* _EXERCISE DETAILS_
Among the lines of the data, copy those that hold "change".

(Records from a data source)

Lemma picture_header_decoded w h s fuel skip j p :
  of_size w h s -> index (buffer j) = 8 * p -> 0 <= p -> room (buffer j) 64 ->
  holds (buffer j) p (pack (picture_header s)) ->
  exists n, decodePicture fuel skip j =
    finish_picture fuel skip (j <| currentFrame := currentFrame j + 1 |>) (pic_of (pic j) (s_kind s)) (advance (buffer j) n) /\
    0 <= n <= 40 /\ from (advance (buffer j) n) = p + Z.of_nat (length (pack (picture_header s))).
Proof.
  intros [[Hfp Hr6] _ _ _] Hi Hp Hr Hh. rewrite length_header. unfold picture_header in Hh. destruct (s_kind s) as [|fp rsize].
  - destruct (header_read (buffer j) p (temporal s) (vbv s) Hi Hp Hr Hh) as [Hg Hf].
    exists 29. rewrite advance_advance in Hf. split; [|split; [lia|exact Hf]].
    unfold decodePicture. change (buffer (j <| currentFrame := _ |>)) with (buffer j). rewrite Hg.
    change 29 with (13 + 16). rewrite <- advance_advance. reflexivity.
  - exists 33. split; [by apply (predicted_header_decoded fuel skip j p (temporal s) (vbv s))|]. split; [lia|].
    by apply (predicted_header_read (buffer j) p (temporal s) (vbv s) fp (Z.of_nat rsize + 1)); try done; try lia; cbn in *; lia.
Qed.

(** ** Decoding a picture *)

(** Turns enough for the rows, the macroblocks of a row and the coefficients of a
    block. *)
Definition enough (w h : Z) (fuel : nat) : Prop :=
  mbWidth (new_geometry w h) <= Z.of_nat fuel /\ mbHeight (new_geometry w h) <= Z.of_nat fuel /\ (64 < fuel)%nat.

Definition matrices_ok (j : jsmpeg) : Prop := matrix_ok (intraQuantMatrix j) /\ matrix_ok (nonIntraQuantMatrix j).

Lemma draw_slices_cells g p im nm ref a rows fr :
  Forall (fun row => Z.of_nat (length row) = mbWidth g) rows ->
  draw_slices (draw_cells g p im nm ref) g a rows fr = draw_cells g p im nm ref a (concat rows) fr.
Proof.
  intros Hr. revert a fr. induction Hr as [|row rows Hl Hr IH]; intros a fr; cbn [draw_slices concat]; [done|].
  by rewrite draw_cells_app, Hl, IH.
Qed.

Lemma kind_type k : type_of_kind k = PICTURE_TYPE_I \/ type_of_kind k = PICTURE_TYPE_P.
Proof. destruct k; [by left|by right]. Qed.

Lemma pic_of_type pc k : pictureCodingType (pic_of pc k) = type_of_kind k.
Proof. by destruct k. Qed.

Lemma pic_of_vectors pc k :
  type_of_kind k = PICTURE_TYPE_P ->
  forwardRSize (pic_of pc k) = Z.of_nat (rsize_of k) /\ forwardF (pic_of pc k) = 2 ^ Z.of_nat (rsize_of k) /\
  fullPelForward (pic_of pc k) = pel_of k.
Proof. by destruct k. Qed.

Section Drawn.
Context (w h : Z) (j : jsmpeg) (fuel : nat) (p ending : Z) (s : shot).
Let g := new_geometry w h.
Let ty := type_of_kind (s_kind s).
Let rsize := rsize_of (s_kind s).
Let f := 2 ^ Z.of_nat rsize.
Let pc := pic_of (pic j) (s_kind s).
Context (Hj : showing w h j) (Hm : matrices_ok j) (Hs : of_size w h s) (Hfuel : enough w h (S fuel)).
Context (Hending : is_slice (Some ending) = false) (Hi : index (buffer j) = 8 * p) (Hp : 0 <= p).
Context (Hh : holds (buffer j) p (enc s ending)) (Hw : p + Z.of_nat (length (enc s ending)) <= writePos (buffer j)).
(* ===== verification/Accounts.v ===== *)
(** * Users and images (LoadBalancer/model/, routes/member.js, routes/select.js)

    The collections of the database, the functions of MemberDAO.js and
    ImageDAO.js on them, and the routes that log users in, register them, and
    create, list and delete images.  The database operations of a request are
    executed in the order the code issues them; the fields of a request are
    strings, as the pages send them. *)

From coqutil Require Import Datatypes.RecordSettersUsingExistingGetters.
From S2P Require Import Prelude CString Js LoadBalancer.

(** ** The database (util/DBUtil.js) *)

Record member := mk_member {
  m_Index : jsval;
  m_Email : list Z;
  m_Password : list Z;
  m_Firstname : list Z;
  m_Lastname : list Z
}.

(** [ImageListDO] has the same fields. *)
Record image := mk_image { i_Index : Z; i_Email : list Z; i_Image : list Z }.

(** An indexer is its counter, absent before the first insert. *)
Record db := mk_db {
  members : list member;
  memberIndexers : option Z;
  images : list image;
  imageIndexers : option Z
}.

(** [insert] of a document whose [_id] exists is refused. *)
Definition init_seq (i : option Z) : option Z := Some (default 0 i).

(** [findAndModify] with [$inc] and [new]: the new value. *)
Definition next_seq (i : option Z) : Z := default 0 i + 1.

(** ** model/MemberDAO.js *)

Definition getIndexers (d : db) : jsval * db :=
  let n := next_seq (memberIndexers d) in (JNum n, d <| memberIndexers := Some n |>).

Definition initIndexers (d : db) : db := d <| memberIndexers ::= init_seq |>.

Definition insertMember (i : jsval) (e p f l : list Z) (d : db) : db :=
  d <| members ::= fun ms => ms ++ [mk_member i e p f l] |>.

(** [findOne]. *)
Definition find_member (f : member -> bool) (d : db) : option member :=
  match filter (fun m => f m = true) (members d) with m :: _ => Some m | [] => None end.

Definition checkLoginMember (e p : list Z) (d : db) : bool :=
  match find_member (fun m => bool_decide (m_Email m = e) && bool_decide (m_Password m = p)) d with
  | Some _ => true
  | None => false
  end.

Definition checkIdMember (e : list Z) (d : db) : jsval :=
  match find_member (fun m => bool_decide (m_Email m = e)) d with Some _ => JStr e | None => JBool false end.

Definition getIndexMember (e : list Z) (d : db) : jsval :=
  match find_member (fun m => bool_decide (m_Email m = e)) d with Some m => m_Index m | None => JBool false end.

(** ** routes/member.js *)

(** The answer sent, if any, and the e-mail stored in the session. *)
Definition loginMember (e p : list Z) (d : db) : option bool * option (list Z) :=
  if checkLoginMember e p d then
    if negb (loose_eq (getIndexMember e d) (JBool false)) then (Some true, Some e) else (None, None)
  else (Some false, None).

Definition mobile_loginMember (e p : list Z) (d : db) : option (list Z) :=
  if checkLoginMember e p d then
    if negb (loose_eq (getIndexMember e d) (JBool false)) then Some (bytes "true") else None
  else Some (bytes "false").

Definition idCheckMember (e : list Z) (d : db) : bool := loose_eq (checkIdMember e d) (JBool true).

Definition joinMember (e p f l : list Z) (d : db) : bool * db :=
  let d := initIndexers d in
  let '(inputIndex, d) := getIndexers d in
  if loose_eq (checkIdMember e d) (JBool true) then (false, d)
  else (true, insertMember inputIndex e p f l d).

(** ** model/ImageDAO.js and the image routes of routes/select.js *)

Definition checkImageList (e : list Z) (d : db) : list image :=
  filter (fun i => i_Email i = e) (images d).

Definition insertImage (i : Z) (e v : list Z) (d : db) : db :=
  d <| images ::= fun l => l ++ [mk_image i e v] |>.

(** [parseInt] that gives NaN matches no document. *)
Definition deleteImage (i e v : list Z) (d : db) : db :=
  d <| images ::= filter (fun x => ~ (Some (i_Index x) = parseInt i /\ i_Email x = e /\ i_Image x = v)) |>.

Definition requestOSList (e : list Z) (d : db) : list image := checkImageList e d.

(** The request sent to the VM manager, and the database. *)
Definition requestCreateOS (e v : list Z) (d : db) : effect * db :=
  let d := d <| imageIndexers ::= init_seq |> in
  let inputIndex := next_seq (imageIndexers d) in
  let d := insertImage inputIndex e v (d <| imageIndexers := Some inputIndex |>) in
  (Connect (if bool_decide (v = bytes "androidx86") then android_Ip else another_Ip)
     (getSocketCreate (JNum 1) (getImageIndex (JStr v)) (JNum inputIndex) (JStr e)), d).

Definition requestDeleteOS (i e v : list Z) (d : db) : effect * db :=
  (Connect (if bool_decide (v = bytes "androidx86") then android_Ip else another_Ip)
     (getSocketDelete (JNum 2) (getImageIndex (JStr v)) (JStr i) (JStr e)), deleteImage i e v d).

(** ** Lemmas *)

Lemma find_member_some f d : (exists m, m ∈ members d /\ f m = true) <-> is_Some (find_member f d).
Proof.
  unfold find_member. destruct (filter _ (members d)) as [|m ms] eqn:E.
  - split; [|by intros [? ?]]. intros (m & Hin & Hf).
    assert (m ∈ filter (fun m => f m = true) (members d)) as H by (by apply list_elem_of_filter).
    rewrite E in H. by apply elem_of_nil in H.
  - split; [done|]. intros _. exists m.
    assert (m ∈ filter (fun m => f m = true) (members d)) as H by (rewrite E; apply elem_of_cons; by left).
    apply list_elem_of_filter in H. tauto.
Qed.

Lemma checkLogin_spec e p d :
  checkLoginMember e p d = true <-> exists m, m ∈ members d /\ m_Email m = e /\ m_Password m = p.
Proof.
  unfold checkLoginMember.
  pose proof (find_member_some (fun m => bool_decide (m_Email m = e) && bool_decide (m_Password m = p)) d) as H.
  destruct (find_member _ d) as [m|]; (split; [intros Ht|intros (m' & Hin & He & Hp)]); try done.
  - destruct H as [_ H]. destruct (H ltac:(eauto)) as (m' & Hin & Hf). exists m'.
    rewrite andb_true_iff, !bool_decide_eq_true in Hf. tauto.
  - destruct H as [H _]. destruct H as [? ?]; [|done]. exists m'. split; [done|].
    by rewrite !bool_decide_true.
Qed.

Definition db_empty : db := mk_db [] None [] None.

(** Every member got a positive number. *)
Definition numbered (d : db) : Prop :=
  0 <= default 0 (memberIndexers d) /\ Forall (fun m => exists n, m_Index m = JNum n /\ 1 <= n) (members d).

Record registration := mk_reg { r_email : list Z; r_password : list Z; r_first : list Z; r_last : list Z }.

Definition join (d : db) (r : registration) : db :=
  (joinMember (r_email r) (r_password r) (r_first r) (r_last r) d).2.

(** An e-mail that JavaScript does not take for the number 1. *)
Definition not_one (e : list Z) : Prop := loose_eq (JStr e) (JBool true) = false.

Lemma id_never_taken e d : not_one e -> loose_eq (checkIdMember e d) (JBool true) = false.
Proof. intros Hn. unfold checkIdMember. by destruct (find_member _ d). Qed.

Lemma join_accepted r d :
  not_one (r_email r) ->
  exists n, joinMember (r_email r) (r_password r) (r_first r) (r_last r) d =
    (true, mk_db (members d ++ [mk_member (JNum n) (r_email r) (r_password r) (r_first r) (r_last r)])
             (Some n) (images d) (imageIndexers d)) /\ n = default 0 (memberIndexers d) + 1.
Proof.
  intros Hn. exists (default 0 (memberIndexers d) + 1). split; [|done]. destruct d as [ms mi imgs ii].
  unfold joinMember, getIndexers. by rewrite id_never_taken.
Qed.

Lemma join_numbered d r : not_one (r_email r) -> numbered d -> numbered (join d r).
Proof.
  intros Hn [Hc Hm]. destruct (join_accepted r d Hn) as (n & E & Hnn). unfold join. rewrite E.
  cbn [snd]. split; simpl; [lia|].
  apply Forall_app. split; [done|]. repeat constructor. exists n. split; [done|lia].
Qed.

Lemma login_spec e p d :
  numbered d ->
  loginMember e p d =
  if checkLoginMember e p d then (Some true, Some e) else (Some false, None).
Proof.
  intros [_ Hm]. unfold loginMember. destruct (checkLoginMember e p d) eqn:E; [|done].
  apply checkLogin_spec in E as (m & Hin & He & _). unfold getIndexMember.
  destruct (find_member _ d) as [m'|] eqn:Ef.
  - assert (m' ∈ members d) as Hin'.
    { unfold find_member in Ef. destruct (filter _ (members d)) as [|x l] eqn:El; [done|].
      injection Ef as ->. assert (m' ∈ m' :: l) as H by (apply elem_of_cons; by left).
      rewrite <- El in H. apply list_elem_of_filter in H. tauto. }
    rewrite Forall_forall in Hm. destruct (Hm m' Hin') as (n & -> & Hn).
    unfold loose_eq. cbn [unbool b2z]. by destruct (Z.eqb_spec n 0); [lia|].
  - destruct (proj1 (find_member_some (fun m => bool_decide (m_Email m = e)) d)) as [? H]; [|by rewrite Ef in H].
    exists m. split; [done|]. by apply bool_decide_eq_true.
Qed.

Lemma joins_members rs d :
  Forall (fun r => not_one (r_email r)) rs -> numbered d ->
  numbered (fold_left join rs d) /\
  forall e p, (exists m, m ∈ members (fold_left join rs d) /\ m_Email m = e /\ m_Password m = p) <->
    (exists m, m ∈ members d /\ m_Email m = e /\ m_Password m = p) \/
    (exists r, r ∈ rs /\ r_email r = e /\ r_password r = p).
Proof.
  intros Hrs. revert d. induction Hrs as [|r rs Hr _ IH]; intros d Hd; cbn [fold_left].
  { split; [done|]. intros e p. split; [by left|]. intros [H|(r & H & _)]; [done|by apply elem_of_nil in H]. }
  destruct (IH (join d r) (join_numbered d r Hr Hd)) as [Hn Hm]. split; [done|].
  intros e p. rewrite Hm. unfold join. destruct (join_accepted r d Hr) as (n & -> & _).
  cbn [snd members]. setoid_rewrite elem_of_app. setoid_rewrite list_elem_of_singleton.
  setoid_rewrite elem_of_cons. split.
  - intros [(m & [Hin| ->] & He & Hp)|(r' & Hin & He)]; [left; eauto|right; exists r; auto|right; eauto].
  - intros [(m & Hin & He)|(r' & [-> | Hin] & He & Hp)]; [left; eauto| |right; eauto].
    left. eexists. split; [by right|]. done.
Qed.

(** C34: users can log in exactly with what they registered.  After any sequence
    of registrations, a login succeeds, and stores the e-mail in the session,
    if and only if its e-mail and password are those of one of them.  And every
    registration is accepted, also one whose e-mail is already taken: both
    passwords then open the account.  (E-mails that JavaScript compares as equal
    to [true], such as 1 and 0x1, are the exception.) *)
Theorem login_iff_registered rs e p :
  Forall (fun r => not_one (r_email r)) rs ->
  let d := fold_left join rs db_empty in
  loginMember e p d =
    (if bool_decide (Exists (fun r => r_email r = e /\ r_password r = p) rs)
     then (Some true, Some e) else (Some false, None)) /\
  forall r, not_one (r_email r) -> (joinMember (r_email r) (r_password r) (r_first r) (r_last r) d).1 = true.
Proof.
  intros Hrs. cbv zeta. destruct (joins_members rs db_empty Hrs) as [Hn Hm]; [by repeat constructor|].
  split.
  - rewrite login_spec by done. destruct (checkLoginMember _ _ _) eqn:E.
    + apply checkLogin_spec, Hm in E as [(m & H & _)|(r & Hin & He)]; [by apply elem_of_nil in H|].
      rewrite bool_decide_true; [done|]. apply Exists_exists. eauto.
    + rewrite bool_decide_false; [done|]. intros (r & Hin & He)%Exists_exists.
      assert (checkLoginMember e p (fold_left join rs db_empty) = true); [|congruence].
      apply checkLogin_spec, Hm. right. eauto.
  - intros r Hr. by destruct (join_accepted r (fold_left join rs db_empty) Hr) as (n & -> & _).
Qed.

Definition demo_regs : list registration :=
  [mk_reg (bytes "ann@x") (bytes "secret") [] []; mk_reg (bytes "ann@x") (bytes "other") [] []].

Lemma login_iff_registered_witness :
  let d := fold_left join demo_regs db_empty in
  loginMember (bytes "ann@x") (bytes "other") d =
    (if bool_decide (Exists (fun r => r_email r = bytes "ann@x" /\ r_password r = bytes "other") demo_regs)
     then (Some true, Some (bytes "ann@x")) else (Some false, None)) /\
  forall r, not_one (r_email r) -> (joinMember (r_email r) (r_password r) (r_first r) (r_last r) d).1 = true.
Proof.
  apply (login_iff_registered demo_regs (bytes "ann@x") (bytes "other")).
  repeat constructor; vm_compute; reflexivity.
Defined.

(** ** Images *)

Inductive image_op := Create (e v : list Z) | Delete (i e v : list Z).

Definition image_step (d : db) (op : image_op) : db :=
  match op with
  | Create e v => (requestCreateOS e v d).2
  | Delete i e v => (requestDeleteOS i e v d).2
  end.

(** Image numbers are below the counter and differ. *)
Definition images_ok (d : db) : Prop :=
  0 <= default 0 (imageIndexers d) /\
  Forall (fun i => 1 <= i_Index i <= default 0 (imageIndexers d)) (images d) /\ NoDup (i_Index <$> images d).

Lemma image_step_ok d op : images_ok d -> images_ok (image_step d op).
Proof.
  intros (Hc & Hr & Hd). destruct d as [ms mi imgs ii]. cbn [images imageIndexers] in *.
  destruct op as [e v|i e v]; unfold images_ok; cbn [image_step requestCreateOS requestDeleteOS snd].
  - unfold insertImage, next_seq, init_seq. cbn. split; [lia|]. split.
    + apply Forall_app. split; [|repeat constructor; simpl; lia].
      eapply Forall_impl; [exact Hr|]. simpl. lia.
    + rewrite fmap_app. apply NoDup_app. split; [done|]. split; [|apply NoDup_singleton].
      intros x (y & -> & Hy)%list_elem_of_fmap Hx. cbn in Hx. apply list_elem_of_singleton in Hx.
      rewrite Forall_forall in Hr. specialize (Hr y Hy). lia.
  - unfold deleteImage. cbn. split; [done|]. split; [by apply Forall_filter|].
    eapply sublist_NoDup; [exact Hd|apply fmap_sublist, sublist_filter].
Qed.

(** C35: image numbers are unique, and a delete undoes a create.  After any
    sequence of creates and deletes of any users, no two images have the same
    number; deleting the image just created, by the number the page shows,
    restores the collection. *)
Theorem image_numbers_unique ops e v :
  let d := fold_left image_step ops db_empty in
  NoDup (i_Index <$> images d) /\
  let n := next_seq (imageIndexers d) in
  n < 2147483648 -> images (image_step (image_step d (Create e v)) (Delete (dec n) e v)) = images d.
Proof.
  cbv zeta. set (d := fold_left image_step ops db_empty).
  assert (images_ok d) as (Hc & Hr & Hd).
  { unfold d. assert (images_ok db_empty) as H by (by repeat constructor).
    revert H. generalize db_empty. induction ops as [|op ops IH]; intros d0 H; [done|].
    cbn [fold_left]. by apply IH, image_step_ok. }
  clearbody d. split; [done|]. intros Hn. destruct d as [ms mi imgs ii].
  cbn [images imageIndexers] in *. unfold next_seq in *. cbn.
  unfold insertImage, deleteImage, next_seq, init_seq. cbn. rewrite filter_app, parseInt_dec by lia.
  rewrite filter_all, filter_cons_False, filter_nil, app_nil_r; [done| |].
  - cbn. intros H. by apply H.
  - eapply Forall_impl; [exact Hr|]. simpl. intros x Hx [E _]. injection E as E. rewrite E in Hx. lia.
Qed.

Lemma image_numbers_unique_witness :
  let d := fold_left image_step [Create (bytes "ann") (bytes "linux"); Delete (bytes "1") (bytes "ann") (bytes "linux");
             Create (bytes "bob") (bytes "tizen")] db_empty in
  NoDup (i_Index <$> images d) /\
  (next_seq (imageIndexers d) < 2147483648 ->
   images (image_step (image_step d (Create (bytes "ann") (bytes "linux")))
     (Delete (dec (next_seq (imageIndexers d))) (bytes "ann") (bytes "linux"))) = images d).
Proof.
  apply (image_numbers_unique [Create (bytes "ann") (bytes "linux"); Delete (bytes "1") (bytes "ann") (bytes "linux");
    Create (bytes "bob") (bytes "tizen")] (bytes "ann") (bytes "linux")).
Defined.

* _YOUR SOLUTION_
    unfold decodePicture. change (buffer (j <| currentFrame := _ |>)) with (buffer j). rewrite Hg.
    change 29 with (13 + 16). rewrite <- advance_advance. reflexivity.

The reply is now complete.